Directions >> Report all lines in the records that hold the string "induction".

*** Given records Section Begins ***

Lemma first_pass_items (items : list Item) (sts : list Statement) (p : Z) (fs : FunctionRegistry Z) (lb : Labels) :
  listed items sts -> Forall (fun item : Item => fields_ok item.2) items -> consecutive p items -> keys_ok fs ->
  exists p' fs', keys_ok fs' /\
    each first_pass_step (mkFirstPass p fs lb) sts
    = Ret (mkFirstPass p' fs'
        (foldl (fun lb (item : Item) => foldl (fun lb l => <[l := item.2.(ptr)]> lb) lb item.1) lb items)).
Proof.
  intros Hl. revert p fs lb. induction Hl as [|ls i items name ops sts Hn _ _ IH]; intros p fs lb Hf Hc Hk.
  { by exists p, fs. }
  apply Forall_cons in Hf as [(Hp & _) Hf]. destruct Hc as [Hptr Hc]. cbn [snd] in Hp.
  rewrite each_app. destruct (first_pass_labels ls p fs lb) as (fs1 & Hk1 & ->); [lia|done|].
  cbn [exec_bind each first_pass_step fp_insn_ptr fp_functions fp_labels foldl fst snd].
  replace (if bool_decide (name = str "lddw") then 2 else 1) with (slot_count i).
  - assert (1 <= slot_count i <= 2) by (unfold slot_count; destruct (_ =? _); lia).
    unfold u64_add, u64_max. rewrite (proj2 (Z.leb_le _ _)) by lia. cbn [exec_bind]. rewrite Hptr. by apply IH.
  - unfold slot_count. destruct (Z.eqb_spec (opc i) LD_DW_IMM) as [Ho|Ho].
    + by rewrite bool_decide_eq_true_2 by by apply Hn.
    + rewrite bool_decide_eq_false_2; [done|]. by intros Heq%Hn.
Qed.

Lemma second_pass_labels (ls : list (list Z)) (st : SecondPass) :
  each (second_pass_step v (make_instruction_map v) labels) st (SLabel <$> ls) = Ret st.
Proof. induction ls as [|l ls IH]; [done|apply IH]. Qed.

Lemma second_pass_items (items : list Item) (sts : list Statement) (p : Z) (fs : FunctionRegistry Z) (out : list Insn) :
  listed items sts -> consecutive p items -> keys_ok fs ->
  exists p' fs', keys_ok fs' /\
    each (second_pass_step v (make_instruction_map v) labels) (mkSecondPass p fs out) sts
    = Ret (mkSecondPass p' fs' (out ++ (items ≫= fun item => slots item.2))).
Proof.
  intros Hl. revert p fs out. induction Hl as [|ls i items name ops sts _ Hstep _ IH]; intros p fs out Hc Hk.
  { exists p, fs. split; [done|]. by rewrite app_nil_r. }
  destruct Hc as [Hptr Hc]. rewrite each_app, second_pass_labels. cbn [exec_bind each].
  destruct (Hstep fs out Hk) as (fs1 & Hk1 & Heq). rewrite Hptr in Heq. rewrite Heq. cbn [exec_bind].
  destruct (IH _ fs1 (out ++ slots i) Hc Hk1) as (p' & fs' & Hk' & ->). exists p', fs'. split; [done|].
  by rewrite bind_cons, <-app_assoc.
Qed.

(** Assembling a listing. *)
Lemma assemble_listed (items : list Item) (sts : list Statement) :
  labels = listing_labels items -> listed items sts ->
  Forall (fun item : Item => fields_ok item.2) items -> consecutive 0 items ->
  exists fs, keys_ok fs /\
    assemble_statements v loader sts
    = exec_map_err ExecutableConstructor (from_text_bytes (program_bytes items) loader v fs).
Proof.
  intros Hlab Hl Hf Hc. unfold assemble_statements, first_pass.
  destruct (first_pass_items items sts 0 default_registry {[ str "entrypoint" := 0 ]} Hl Hf Hc)
    as (p1 & fs1 & Hk1 & ->); [intros ? ? ? ?; simplify_map_eq|]. cbn [exec_bind fp_labels fp_functions].
  unfold second_pass. fold (listing_labels items). rewrite <-Hlab.
  destruct (second_pass_items items sts 0 fs1 [] Hl Hc Hk1) as (p2 & fs2 & Hk2 & ->).
  cbn [exec_bind sp_instructions sp_functions app]. by exists fs2.
Qed.
End RoundTrip.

*** Given records Section Ends ***

Problem solution >>
  intros Hl. revert p fs lb. induction Hl as [|ls i items name ops sts Hn _ _ IH]; intros p fs lb Hf Hc Hk.
Proof. induction ls as [|l ls IH]; [done|apply IH]. Qed.
  intros Hl. revert p fs out. induction Hl as [|ls i items name ops sts _ Hstep _ IH]; intros p fs out Hc Hk.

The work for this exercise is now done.